You know what bugs me about having to write down beneficiaries for money? Two things:

1. I have to request or steal the most prized possession of my loved ones — their social security number — then have them indefinitely worry that I will steal their identity or otherwise misuse the knowledge.

2. If I do ask them for the information there’s no happy surprise. “Oh emmm geeeee, Poppy left me money?!?! That’s so RAD!” Honestly, this is the way I prefer to operate so I guess I’ll hafta steal a social security number or two…

I’m bringing this much money to Vermont:

50 bucks

Know why? Cuz I don’t remember the PIN to my bank card. How sad is that? Yah, that’s pretty sad. Clearly I’ll have to rectify the PIN situation or I guess I’ll be writing myself a lot of checks for cash. It amuses me to think of myself at 80, hunched over a counter, writing a check to myself. Maybe I’ll just never fix the PIN issue on purpose.

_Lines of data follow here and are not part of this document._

(** * cloud-nuke: inventory building and batched deletion

    A shallow embedding of the Go sources
      - [aws/aws.go]       (package aws: region probing, [split],
                            [GetAllResources], [NukeAllResources]),
      - package gcp        ([zoneFromUrl], [regionFromZone],
                            [GetAllGceInstances]),
      - [commands/cli.go]  ([awsNuke] and its confirmation prompt),
    followed by the properties established for them.

    Conventions.  A Go [int] is a 64-bit two's-complement integer, written
    as a [Z] with the wrap-around spelled out by [int_wrap].  A Go slice or
    array of strings is a [list string]; a Go [map[string]T] is a
    [gmap string T].  A Go function returning [(T, error)] returns a pair of
    options when the distinction between "no value" and "some value" matters
    for a property, and a sum [error + T] otherwise.  Calls to the cloud
    provider are the fields of the classes [Plugins], [AwsApi], [GcpApi] and
    [Terminal]; calls that change the provider's state are answered from the
    history of calls made so far. *)

From Stdlib Require Import ZArith List String Ascii Bool Lia.
From stdpp Require Import gmap strings list.
Import ListNotations.

Local Open Scope Z_scope.

(** ** Go run-time model *)

(** How the evaluation of a Go function body ends: it returns, it panics, or
    it is still looping when the iteration budget of the model is used up. *)
Inductive outcome (A : Type) : Type :=
| Returned (a : A)
| Panicked (msg : string)
| Diverged.

Arguments Returned {A} a.
Arguments Panicked {A} msg.
Arguments Diverged {A}.

(** [int] arithmetic: results are reduced into [-2^63, 2^63). *)
Definition int_wrap (z : Z) : Z := (z + 2 ^ 63) mod 2 ^ 64 - 2 ^ 63.

Definition int_mul (a b : Z) : Z := int_wrap (a * b).
Definition int_add (a b : Z) : Z := int_wrap (a + b).
(** Go's [/] truncates towards zero. *)
Definition int_quot (a b : Z) : Z := int_wrap (Z.quot a b).

Definition min_int : Z := - 2 ^ 63.
Definition max_int : Z := 2 ^ 63 - 1.

(** [len(s)] as an [int]. *)
Definition len {A : Type} (s : list A) : Z := Z.of_nat (length s).

(** ** Errors *)

(** Go [error] values.  [errorString] is what [errors.New] and [fmt.Errorf]
    build; [withStack] is gruntwork-cli's stack-trace wrapper. *)
Inductive error : Type :=
| errorString (msg : string)
| withStack (err : error).

(** [err.Error()]: the wrapper reports the message of what it wraps. *)
Fixpoint Error (err : error) : string :=
  match err with
  | errorString msg => msg
  | withStack err' => Error err'
  end.

(** [errors.WithStackTrace(err)] for a non-nil [err]: an error that carries
    a stack trace already is returned as it is. *)
Definition WithStackTrace (err : error) : error :=
  match err with
  | withStack _ => err
  | errorString _ => withStack err
  end.

(** ** Library functions on strings and slices *)

(** [strings.Contains(s, substr)] *)
Fixpoint strings_Contains (s substr : string) : bool :=
  String.prefix substr s
  || match s with
     | EmptyString => false
     | String _ s' => strings_Contains s' substr
     end.

(** [collections.ListContainsElement(list, element)] (gruntwork-cli) *)
Fixpoint ListContainsElement (list : list string) (element : string) : bool :=
  match list with
  | [] => false
  | item :: list' => String.eqb item element || ListContainsElement list' element
  end.

(** [awsgo.StringValue]: the string a pointer points to, the empty string for nil. *)
Definition StringValue (p : option string) : string :=
  match p with
  | Some s => s
  | None => EmptyString
  end.

(** [awsgo.StringValueSlice] *)
Definition StringValueSlice (ps : list (option string)) : list string :=
  map StringValue ps.

(** [sort.Strings]: ascending byte-wise order (an insertion sort; only the
    order of the result matters). *)
Fixpoint sort_insert (s : string) (sorted : list string) : list string :=
  match sorted with
  | [] => [s]
  | t :: sorted' =>
      if String.leb s t then s :: sorted else t :: sort_insert s sorted'
  end.

Definition sort_Strings (l : list string) : list string :=
  fold_right sort_insert [] l.

(** [strings.Join] *)
Fixpoint strings_Join (elems : list string) (sep : string) : string :=
  match elems with
  | [] => EmptyString
  | [e] => e
  | e :: elems' => e +:+ sep +:+ strings_Join elems' sep
  end.

(** Sequencing of calls that return [(T, error)]. *)
Notation "x <- e ;; k" :=
  (match e with
   | inl err => inl err
   | inr x => k
   end)
  (at level 100, e at next level, k at level 200, right associativity,
   only parsing).

(** ** package aws *)

Module aws.

(** *** [split] *)

(** The loop of [split] (aws.go, lines 109-112):
<<
    for len(identifiers) >= limit {
        chunk, identifiers = identifiers[:limit], identifiers[limit:]
        chunks = append(chunks, chunk)
    }
>>
    It yields the chunks and what is left of [identifiers].  A negative
    [limit] makes the slice expression [identifiers[:limit]] panic. *)
Fixpoint split_loop (fuel : nat) (identifiers : list string) (limit : Z)
    (chunks : list (list string)) : outcome (list (list string) * list string) :=
  if len identifiers >=? limit then
    match fuel with
    | O => Diverged
    | S fuel' =>
        if limit <? 0 then Panicked "slice bounds out of range"
        else
          let chunk := firstn (Z.to_nat limit) identifiers in
          let identifiers' := skipn (Z.to_nat limit) identifiers in
          split_loop fuel' identifiers' limit (chunks ++ [chunk])
    end
  else Returned (chunks, identifiers).

(** Lines 107-117 of [split], entered with a non-zero [limit]. *)
Definition split_chunks (identifiers : list string) (limit : Z)
    : outcome (list (list string)) :=
  let capacity := int_add (int_quot (len identifiers) limit) 1 in
  if capacity <? 0 then Panicked "makeslice: cap out of range"
  else
    match split_loop (S (length identifiers)) identifiers limit [] with
    | Returned (chunks, identifiers') =>
        if len identifiers' >? 0
        then Returned (chunks ++ [firstn (length identifiers') identifiers'])
        else Returned chunks
    | Panicked msg => Panicked msg
    | Diverged => Diverged
    end.

(** [func split(identifiers []string, limit int) [][]string] *)
Definition split (identifiers : list string) (limit : Z)
    : outcome (list (list string)) :=
  if limit <? 0 then split_chunks identifiers (int_mul (-1) limit)
  else if limit =? 0 then Returned [identifiers]
  else split_chunks identifiers limit.

(** *** Resources and the provider *)

(** A point in time ([time.Time]), in nanoseconds since the epoch. *)
Definition Time : Type := Z.

(** An SDK session; it is configured with a region only. *)
Record Session : Type := mkSession { Config_Region : string }.

(** The implementations of the [AwsResources] interface, with the fields
    [GetAllResources] fills in. *)
Inductive AwsResources : Type :=
| ASGroups (GroupNames : list string)
| LaunchConfigs (LaunchConfigurationNames : list string)
| LoadBalancers (Names : list string)
| LoadBalancersV2 (Arns : list string)
| EC2Instances (InstanceIds : list string)
| EBSVolumes (VolumeIds : list string)
| EIPAddresses (AllocationIds : list string)
| AMIs (ImageIds : list string)
| Snapshots (SnapshotIds : list string)
| ECSServices (Services : list string) (ServiceClusterMap : gmap string string)
| EKSClusters (Clusters : list string).

(** [AwsRegionResource.Resources] *)
Record AwsRegionResource : Type :=
  mkRegionResource { Resources : list AwsResources }.

(** [AwsAccountResources.Resources], a map from region to its resources. *)
Record AwsAccountResources : Type :=
  mkAccountResources { AccountResources : gmap string AwsRegionResource }.

(** The methods of the [AwsResources] interface other than [Nuke], and
    [eksSupportedRegion]: code of the repository outside the files modelled
    here, taken as parameters. *)
Class Plugins : Type := {
  ResourceName : AwsResources -> string;
  ResourceIdentifiers : AwsResources -> list string;
  MaxBatchSize : AwsResources -> Z;
  eksSupportedRegion : string -> bool;
}.

(** A call that reaches outside the process, as recorded in the history of
    a run. *)
Inductive event : Type :=
| EvDescribeRegions (region : string)
| EvNuke (session : Session) (resources : AwsResources) (batch : list string)
| EvSleep (seconds : Z)
| EvPrintln (line : string)
| EvCountdown (i : Z)
| EvPrompt (prompt : string).

(** The provider.  Listing calls read the account and are answered by the
    account alone; a delete call is answered from the history of the run. *)
Class AwsApi : Type := {
  (** the error of [session.NewSession] for a region, if it has one *)
  NewSession_error : string -> option error;
  (** the error of [session.NewSessionWithOptions], on which
      [session.Must] panics *)
  NewSessionWithOptions_error : string -> option error;
  (** [svc.DescribeRegions]: the [RegionName] of each region *)
  DescribeRegions : Session -> error + list (option string);
  getAllAutoScalingGroups : Session -> string -> Time -> error + list (option string);
  getAllLaunchConfigurations : Session -> string -> Time -> error + list (option string);
  getAllElbInstances : Session -> string -> Time -> error + list (option string);
  getAllElbv2Instances : Session -> string -> Time -> error + list (option string);
  getAllEc2Instances : Session -> string -> Time -> error + list (option string);
  getAllEbsVolumes : Session -> string -> Time -> error + list (option string);
  getAllEIPAddresses : Session -> string -> Time -> error + list (option string);
  getAllAMIs : Session -> string -> Time -> error + list (option string);
  getAllSnapshots : Session -> string -> Time -> error + list (option string);
  getAllEcsClusters : Session -> error + list (option string);
  getAllEcsServices :
    Session -> list (option string) -> Time ->
    error + (list (option string) * gmap string string);
  getAllEksClusters : Session -> Time -> error + list (option string);
  (** [resources.Nuke(session, batch)]: [None] is a nil error *)
  Nuke : list event -> AwsResources -> Session -> list string -> option error;
  (** the raw value behind the [n]-th call of [rand.Intn] *)
  rand_source : nat -> Z;
}.

(** [session.NewSession(&awsgo.Config{Region: awsgo.String(region)})] *)
Definition session_NewSession {A : AwsApi} (region : string) : error + Session :=
  match NewSession_error region with
  | Some err => inl err
  | None => inr (mkSession region)
  end.

(** [func newSession(region string) *session.Session] *)
Definition newSession {A : AwsApi} (region : string) : outcome Session :=
  match NewSessionWithOptions_error region with
  | Some err => Panicked (Error err)
  | None => Returned (mkSession region)
  end.

(** *** Region enumeration *)

(** [var OptInNotRequiredRegions = [...]string{...}] *)
Definition OptInNotRequiredRegions : list string :=
  [ "eu-north-1"; "ap-south-1"; "eu-west-3"; "eu-west-2"; "eu-west-1";
    "ap-northeast-2"; "ap-northeast-1"; "sa-east-1"; "ca-central-1";
    "ap-southeast-1"; "ap-southeast-2"; "eu-central-1"; "us-east-1";
    "us-east-2"; "us-west-1"; "us-west-2" ]%string.

(** What a run has done so far: how often it drew from [math/rand], and
    the calls it made, oldest first. *)
Record World : Type := mkWorld { rand_calls : nat; history : list event }.

Definition record (e : event) (w : World) : World :=
  mkWorld (rand_calls w) (history w ++ [e]).

(** [rand.Intn(n)] for a positive [n] *)
Definition rand_Intn {A : AwsApi} (w : World) (n : Z) : World * Z :=
  (mkWorld (S (rand_calls w)) (history w), rand_source (rand_calls w) mod n).

(** The loop of [retryDescribeRegions] with [attempts] iterations to go:
<<
    for i := 0; i < len(OptInNotRequiredRegions); i++ {
        region := OptInNotRequiredRegions[rand.Intn(len(OptInNotRequiredRegions))]
        svc := ec2.New(newSession(region))
        regions, err := svc.DescribeRegions(&ec2.DescribeRegionsInput{})
        if err != nil { continue }
        return regions, nil
    }
    return nil, errors.WithStackTrace(fmt.Errorf("could not find any enabled regions"))
>> *)
Fixpoint retryDescribeRegions_loop {A : AwsApi} (attempts : nat) (w : World)
    : World * outcome (error + list (option string)) :=
  match attempts with
  | O =>
      (w, Returned (inl (WithStackTrace
                           (errorString "could not find any enabled regions"))))
  | S attempts' =>
      let (w1, k) := rand_Intn w (len OptInNotRequiredRegions) in
      let region := nth (Z.to_nat k) OptInNotRequiredRegions EmptyString in
      match newSession region with
      | Returned svc =>
          let w2 := record (EvDescribeRegions region) w1 in
          match DescribeRegions svc with
          | inl _ => retryDescribeRegions_loop attempts' w2
          | inr regions => (w2, Returned (inr regions))
          end
      | Panicked msg => (w1, Panicked msg)
      | Diverged => (w1, Diverged)
      end
  end.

I don’t think I’ll get to post again for the weekend, so I’ll add in one more money thing: Adam “Warbucks” Avitable is turning one year older on Monday. (What? 31 now? Olllllld.) Please make sure to send your condolences to him sometime over the weekend! And make sure to send him presents in the form of retirement funds. He expects to retire by 35!

15 thoughts on “

  1. You have money? Forget the beneficiaries stuff and just tell us all how you made enough money to have some left over!

  2. The dollar must go a long ways in Vermont, compared to the rest of the nation.

    Glad you made it there safely (at least that’s what your Twitter post said)

  3. Have fun in Vermont.

    I forgot the pin to my debit card once – it saved me a lot of money because going to the bank was such a pain in the ass.

    You can reset your pin over the phone for most banks though – I didn’t know that at the time.

  4. I started a new habit of changing my PIN number every 3 months. The other day was the first time at an ATM in a looooong time and spent 2 minutes trying to remember what I changed it to because I’d had the same PIN since 1992.

    And I’m not 100% sure you actually HAVE to put down their SSN. Sure, it’s on the form and all, but I heard from a friend of a brother of a dog groomer’s hairstylist nephew that saw a lawyer show once that the onus is on the Insurance company to find the right person, regardless of SSN.

  5. I was going to write something witty, but I was distracted by how striking you are. Seriously. Even when you’re making a silly face. :)

  6. I’m 32!!!

    And after eating Junior’s cheesecake, I’d rather retire with cheesecake than money, I think.

    Thank you, Poppy. :heart:

  7. I have decided that my little old lady eccentricity will be using the word “the” strangely. As in, “I visited The Poppy Cedes today.”

  8. You forgot the other problem with the beneficiary thing… that being that the people whose social security numbers you asked for suddenly start wondering about all the ways you might meet an untimely death. (No? That’s just me? Never mind then.)